Phylogenetic trees, also known as phylogenies, represent the evolutionary history of sets of species. The construction of such trees is an attempt to understand the origin of life. Phylogenies have several practical uses. For instance, they offer biologists a tool to predict gene function, by comparing and leveraging information among species related by evolution. They also help to track changes in rapidly developing organisms such as viruses or cancer cells.
Building phylogenetic trees from gene data poses major computational problems. Every known formulation of the task leads to an intractable (NP-hard) problem. Further, data is scarce: not every gene has been sequenced for all species, and not every species has the same set of genes.

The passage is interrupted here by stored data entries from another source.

Lemma mapin_check_eq a last fuel :
  0 <= a <= last -> last <= mmap_limit -> (2 <= fuel)%nat ->
  mapin_check fuel mm a last m = Done (if is_free l a last then 0 else - EEXIST) m.
Proof.
  intros Ha Hl Hf. destruct fuel as [|[|fuel]]; try lia. pose proof mmap_limit_small as Hsm.
  pose proof (mr_ranges _ _ _ _ (proj1 Hown)) as Hr.
  cbn [mapin_check]. rewrite (proj2 (Z.leb_le a last)) by lia. cbn [negb].
  destruct (mmap_find_covered a) as (p & E & Hp). mm_step E. rewrite Hp, negb_involutive.
  destruct (covered a l) eqn:Hc; [by rewrite covered_not_free by (done || lia)|].
  erewrite M_bind_done by (apply (mmap_getholesize_eq _ _ _ _ Hown); unfold is_u64; lia).
  rewrite Hc. destruct (Z.ltb_spec mmap_limit a); [lia|]. cbn [orb fst snd negb].
  unfold gap_size. rewrite Hc. destruct (Z.ltb_spec mmap_limit a); [lia|]. cbn [orb].
  destruct (gap_end_bounds _ _ a l Hr ltac:(lia) Hc) as [Hb Hd].
  destruct (Z.eqb_spec (gap_end mmap_limit a l - a) 0); [lia|]. simpl.
  replace (a + (gap_end mmap_limit a l - a)) with (gap_end mmap_limit a l) by lia.
  unfold M_bind at 1. simpl. rewrite u64_small by (unfold is_u64; lia).
  destruct (Z.leb_spec (gap_end mmap_limit a l) last) as [Hle|Hgt]; simpl.
  - destruct (mmap_find_covered (gap_end mmap_limit a l)) as (q & E2 & Hq). mm_step E2.
    assert (covered (gap_end mmap_limit a l) l = true) as Hcov by (eapply gap_end_region; [done|lia]).
    rewrite Hq, Hcov. simpl. destruct (is_free l a last) eqn:Ef; [|done]. exfalso.
    pose proof (covered_not_free _ last Hcov Hle) as Hn.
    destruct (is_free l (gap_end mmap_limit a l) last) eqn:Ef2; [done|].
    enough (is_free l (gap_end mmap_limit a l) last = true) by congruence.
    apply is_free_spec. intros x rx Hin. destruct (proj1 (is_free_spec _ _ _) Ef x rx Hin); [left; lia|auto].
  - replace (is_free l a last) with true; [done|]. symmetry. apply is_free_spec.
    intros x rx Hin. destruct (Hd x rx Hin); [by left|right; lia].
Qed.

(** The insertion loop skips the regions that start at or below the new one. *)
Lemma mapin_loop_eq p v l1 l2 fuel :
  vmrs m !! p = Some v -> l = l1 ++ l2 -> (length l2 < fuel)%nat ->
  (forall q rq, (q, rq) ∈ l2 -> v_start rq <= v_start (v_reg v)) ->
  mapin_loop fuel mm p (hd_addr l2 0) m = Done false m.
Proof.
  intros Hp. revert l1 fuel. induction l2 as [|[q rq] l2 IH]; intros l1 [|fuel] El Hf Hall; simpl in Hf; try lia; [done|].
  destruct (mmap_node_facts _ _ _ _ Hown _ _ _ _ El) as (Hq & _). simpl. rewrite Hq.
  erewrite (M_bind_done (load p)) by (unfold load; by rewrite Hp).
  mm_step (vmr_load_eq _ _ _ _ Hown _ _ _ _ El). simpl.
  destruct (Z.ltb_spec (v_start (v_reg v)) (v_start rq)).
  { specialize (Hall q rq ltac:(by left)). lia. }
  apply (IH (l1 ++ [(q, rq)])); [by rewrite <- app_assoc|lia|]. intros x rx Hin. apply (Hall x). by right.
Qed.

Lemma mapin_loop_stop p v l1 l2 q rq l3 fuel :
  vmrs m !! p = Some v -> l = l1 ++ l2 ++ (q, rq) :: l3 -> (length l2 + S (length l3) < fuel)%nat ->
  (forall x rx, (x, rx) ∈ l2 -> v_start rx <= v_start (v_reg v)) -> v_start (v_reg v) < v_start rq ->
  mapin_loop fuel mm p (hd_addr (l2 ++ (q, rq) :: l3) 0) m = (do! mapin_before mm p q in ret! true) m.
Proof.
  intros Hp. revert l1 fuel. induction l2 as [|[x rx] l2 IH]; intros l1 [|fuel] El Hf Hall Hq; simpl in Hf; try lia.
  - destruct (mmap_node_facts _ _ _ _ Hown _ _ _ _ El) as (Hqn & _). simpl. rewrite Hqn.
    erewrite (M_bind_done (load p)) by (unfold load; by rewrite Hp).
    mm_step (vmr_load_eq _ _ _ _ Hown _ _ _ _ El). simpl.
    by destruct (Z.ltb_spec (v_start (v_reg v)) (v_start rq)); [|lia].
  - simpl in El. destruct (mmap_node_facts _ _ _ _ Hown _ _ _ _ El) as (Hx & _). simpl. rewrite Hx.
    erewrite (M_bind_done (load p)) by (unfold load; by rewrite Hp).
    mm_step (vmr_load_eq _ _ _ _ Hown _ _ _ _ El). simpl.
    destruct (Z.ltb_spec (v_start (v_reg v)) (v_start rx)).
    { specialize (Hall x rx ltac:(by left)). lia. }
    apply (IH (l1 ++ [(x, rx)])); [by rewrite <- app_assoc|lia| |done]. intros y ry Hin. apply (Hall y). by right.
Qed.
End Check.

(** ** Linking a new region in *)
Definition mapped (mm : Z) (r : vreg) : vreg := set_vmmap mm (add_refs 2 r).
Definition with_ends l (s : mmap_t) : mmap_t := set_vmr_head (hd_addr l 0) (set_vmr_tail (last_addr l 0) s).

Lemma with_ends_id l s : vmr_head s = hd_addr l 0 -> vmr_tail s = last_addr l 0 -> with_ends l s = s.
Proof. unfold with_ends. intros <- <-. by destruct s. Qed.
Lemma mapped_twice mm r : set_vmmap mm (add_refs 1 (add_refs 1 r)) = mapped mm r.
Proof. unfold mapped, add_refs, set_vmmap, set_refs. simpl. f_equal. lia. Qed.
Lemma mapped_range mm r : v_start (mapped mm r) = v_start r /\ v_end (mapped mm r) = v_end r.
Proof. done. Qed.
Lemma vmr_size_mapped mm r : vmr_size (mapped mm r) = vmr_size r.
Proof. done. Qed.

(** Memory after [p], a region [r] outside the list, was linked between [l1] and [l2]. *)
Definition linked_in (mm p : Z) (r : vreg) l1 l2 (s : mmap_t) (m m' : kmem) : Prop :=
  let l' := l1 ++ (p, mapped mm r) :: l2 in
  exists h', m' = h_set (<[mm := with_ends l' (add_space 1 (vmr_size r) s)]> (mmaps m)) (h_set h' m) /\
    vseg h' 0 l' 0 /\ (forall x, x <> p -> x ∉ addrs (l1 ++ l2) -> h' !! x = vmrs m !! x).

Section Link.
Context (m : kmem) (mm p : Z) (s : mmap_t) (r : vreg) (pv nx : Z).
Hypothesis Hp : vmrs m !! p = Some (mkVmr r pv nx).

Ltac vstep := apply wp_bind; eapply wp_modify; [ksimpl; by simplify_map_eq|]; ksimpl.
Ltac vload := apply wp_bind; eapply wp_load; [ksimpl; by simplify_map_eq|]; ksimpl.

(** Before a region that is not the first. *)
Lemma mapin_before_spec l1 o ro q rq l2 :
  mmap_own m mm s ((l1 ++ [(o, ro)]) ++ (q, rq) :: l2) -> p ∉ addrs ((l1 ++ [(o, ro)]) ++ (q, rq) :: l2) ->
  wp (mapin_before mm p q) (fun _ => linked_in mm p r (l1 ++ [(o, ro)]) ((q, rq) :: l2) s m) m.
Proof.
  intros [[H0 Ho Hhd Htl Hlim Hs Hok Hrg] Hh] Hpl.
  pose proof Hs as [Hs1 Hs2]%vseg_app. pose proof (vseg_mid _ _ _ _ _ _ _ Hs) as Hq.
  rewrite last_addr_snoc in Hs2, Hq. cbn [fst] in Hs2, Hq.
  assert (vmrs m !! o = Some (mkVmr ro (last_addr l1 0) q)) as Hov by (by apply vseg_app in Hs1 as [_ [? _]]).
  pose proof Hok as (Hok1 & Hok2 & Hd)%dll_ok_app.
  apply dll_ok_app in Hok1 as (_ & [[? _] _]%dll_ok_cons & Hd1).
  apply dll_ok_cons in Hok2 as (_ & Hq2 & _). simpl in *.
  setoid_rewrite elem_of_addrs_app in Hd. setoid_rewrite elem_of_addrs_cons in Hd. simpl in Hd.
  setoid_rewrite elem_of_addrs_cons in Hd1. simpl in Hd1.
  rewrite !elem_of_addrs_app, !elem_of_addrs_cons in Hpl. simpl in Hpl.
  assert (o <> q /\ p <> o /\ p <> q /\ o ∉ addrs l1 /\ o ∉ addrs l2) as (Hoq & Hpo & Hpq & Ho1 & Ho2).
  { split_and!; try naive_solver. }
  assert (q ∉ addrs l1) as Hq1 by (intros Hin; apply (Hd q); auto).
  unfold mapin_before. apply wp_bind. eapply wp_load; [exact Hq|]. cbn [v_prev].
  vstep. vstep. unfold is_null. rewrite (proj2 (Z.eqb_neq o 0)) by lia. simpl.
  apply wp_bind. vstep. vstep. apply wp_ret. vstep. vstep. unfold mapin_account. vstep. vload.
  eapply wp_modify; [ksimpl; exact Ho|]. ksimpl. unfold on_reg, set_vprev, set_vnext. simpl.
  rewrite mapped_twice, vmr_size_mapped. set (h' := <[p := _]> _).
  assert (h' !! p = Some (mkVmr (mapped mm r) o q)) as Hp' by (unfold h'; by simplify_map_eq).
  assert (h' !! o = Some (mkVmr ro (last_addr l1 0) p)) as Ho' by (unfold h'; by simplify_map_eq).
  assert (h' !! q = Some (mkVmr rq p (hd_addr l2 0))) as Hq' by (unfold h'; by simplify_map_eq).
  assert (forall x, x <> p -> x <> o -> x <> q -> h' !! x = vmrs m !! x) as Hx'.
  { intros x Hxp Hxo Hxq. unfold h'. by rewrite !lookup_insert_ne by done. }
  clearbody h'. exists h'. split; [|split].
  - f_equal. f_equal. rewrite with_ends_id; [done|..]; simpl.
    + rewrite Hhd. by rewrite !hd_addr_app.
    + rewrite Htl. by rewrite !last_addr_app.
  - apply vseg_link.
    + eapply vseg_set_next; [exact Hs1|done|]. intros x Hx. apply Hx'; naive_solver.
    + by rewrite last_addr_snoc.
    + eapply vseg_set_prev; [exact Hs2|done|]. intros x Hx. apply Hx'; naive_solver.
  - intros x Hxp. rewrite !elem_of_addrs_app, !elem_of_addrs_cons. simpl. intros Hx. apply Hx'; naive_solver.
Qed.

(** After the last region. *)
Lemma mapin_last_spec l1 o ro :
  mmap_own m mm s (l1 ++ [(o, ro)]) -> p ∉ addrs (l1 ++ [(o, ro)]) ->
  wp (mapin_last mm p) (fun _ => linked_in mm p r (l1 ++ [(o, ro)]) [] s m) m.
Proof.
  intros [[H0 Ho Hhd Htl Hlim Hs Hok Hrg] Hh] Hpl.
  pose proof (vseg_mid _ _ _ _ _ _ _ Hs) as Hov. simpl in Hov.
  apply dll_ok_app in Hok as (_ & [[? _] _]%dll_ok_cons & Hd1).
  setoid_rewrite elem_of_addrs_cons in Hd1. simpl in *.
  rewrite !elem_of_addrs_app, !elem_of_addrs_cons in Hpl. simpl in Hpl.
  assert (p <> o /\ o ∉ addrs l1) as (Hpo & Ho1) by (split; naive_solver).
  rewrite last_addr_snoc in Htl. cbn [fst] in Htl.
  unfold mapin_last. vstep. apply wp_bind. eapply wp_load; [ksimpl; exact Ho|]. rewrite Htl. vstep.
  unfold is_null. rewrite (proj2 (Z.eqb_neq o 0)) by lia. simpl.
  apply wp_bind. vstep. vstep. eapply wp_modify; [ksimpl; exact Ho|]. ksimpl.
  vstep. vstep. unfold mapin_account. vstep. vload. eapply wp_modify; [ksimpl; by simplify_map_eq|]. ksimpl.
  unfold on_reg, set_vprev, set_vnext. simpl.
  rewrite mapped_twice, vmr_size_mapped, !insert_insert_eq.
  rewrite (h_set_comm (T1:=vmr_t) (T2:=mmap_t)). ksimpl. set (h' := <[p := _]> _).
  assert (h' !! p = Some (mkVmr (mapped mm r) o 0)) as Hp' by (unfold h'; rewrite Htl; by simplify_map_eq).
  assert (h' !! o = Some (mkVmr ro (last_addr l1 0) p)) as Ho' by (unfold h'; by simplify_map_eq).
  assert (forall x, x <> p -> x <> o -> h' !! x = vmrs m !! x) as Hx'.
  { intros x Hxp Hxo. unfold h'. by rewrite !lookup_insert_ne by done. }
  clearbody h'. exists h'. split; [|split].
  - f_equal. f_equal. unfold with_ends. rewrite last_addr_snoc, !hd_addr_app in *. simpl in Hhd |- *.
    rewrite <- Hhd. by destruct s.
  - apply vseg_link; [|by rewrite last_addr_snoc|done].
    eapply vseg_set_next; [exact Hs|done|]. intros x Hx. apply Hx'; naive_solver.
  - intros x Hxp. rewrite !elem_of_addrs_app, !elem_of_addrs_cons. simpl. intros Hx. apply Hx'; naive_solver.
Qed.
End Link.

(** ** [mmap_mapin] *)

(** The list around a free range that does not come before the first region. *)
Lemma split_at_start lo l a :
  ranges_from lo mmap_limit l ->
  exists l1 l2, l = l1 ++ l2 /\ (forall p r, (p, r) ∈ l1 -> v_start r <= a) /\
    (forall p r, (p, r) ∈ l2 -> a < v_start r).
Proof.
  revert lo. induction l as [|[p r] l IH]; intros lo.
  - intros _. exists [], []. split_and!; [done|by intros ? ? ?%not_elem_of_nil..].
  - intros (Hr & Hl & H). destruct (decide (v_start r <= a)).
    + destruct (IH _ H) as (l1 & l2 & -> & H1 & H2). exists ((p, r) :: l1), l2. split_and!; try done.
      intros q rq [[= -> ->]|Hin]%elem_of_cons; eauto.
    + exists [], ((p, r) :: l). split_and!; [done|by intros ? ? ?%not_elem_of_nil|].
      intros q rq [[= -> ->]|Hin]%elem_of_cons; [lia|]. pose proof (ranges_from_elem _ _ _ _ _ H Hin). lia.
Qed.

Lemma ranges_link l1 l2 p r :
  ranges_from 0 mmap_limit (l1 ++ l2) -> gap_lo 0 l1 <= v_start r <= v_end r -> v_end r < gap_hi l2 ->
  ranges_from 0 mmap_limit (l1 ++ (p, r) :: l2).
Proof.
  assert (forall lo, lo <= mmap_limit + 1 -> ranges_from lo mmap_limit (l1 ++ l2) -> gap_lo lo l1 <= v_start r <= v_end r ->
    v_end r < gap_hi l2 -> ranges_from lo mmap_limit (l1 ++ (p, r) :: l2)) as Hg; [|by apply Hg].
  induction l1 as [|[q rq] l1 IH]; intros lo Hlo; simpl.
  - intros H Hs He. unfold gap_lo in Hs. simpl in Hs. split; [lia|].
    destruct l2 as [|[o ro] l2]; simpl in *; [lia|]. destruct H as (H1 & H2 & H3). split_and!; try lia. done.
  - intros (Hr & Hl & H) Hs He. split; [done|]. split; [done|]. apply IH; try done; [lia|].
    assert (gap_lo lo ((q, rq) :: l1) = gap_lo (v_end rq + 1) l1) as <-; [|done].
    unfold gap_lo. destruct l1 as [|[o ro] l1]; [done|]. change (last ((q, rq) :: (o, ro) :: l1)) with (last ((o, ro) :: l1)).
    destruct (last ((o, ro) :: l1)) as [[? ?]|] eqn:E; [done|]. by apply last_None in E.
Qed.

Thus, to build comprehensive phylogenies, we must piece together information from different genes. Complicating matters even further, gene evolution does not always conform to the history of speciation. In fact, due to gene duplication and loss, and horizontal gene transfer, it is not rare for gene phylogenies to be in conflict with each other.
The proposed research addresses the mathematical and algorithmic problems that arise from data scarcity and conflict in phylogenetics. Among the interrelated themes we will explore are the detection of conflict, the properties of dissimilarity measures between trees, and the identification of common patterns in collections of trees. A portion of our work will center on the supertree problem, where the goal is to amalgamate a collection of trees for partially overlapping sets of species into a single phylogeny -a supertree- for the combined set of species. We will investigate the properties a supertree method can and cannot satisfy, and develop mathematical characterizations of the solvable instances of important classes of supertree problems. We will use the latter to identify parameterizations under which certain problems become tractable. Our methods for mining phylogenetic databases for common patterns will enable biologists to identify well-supported evolutionary relationships among species and to spot "rogue taxa"; i.e., species whose presence radically alters the result of a phylogenetic analysis. We will also investigate supertree construction and data mining for multi-labeled trees (trees where each species can occur multiple times), which are now commonplace in phylogenetic databases.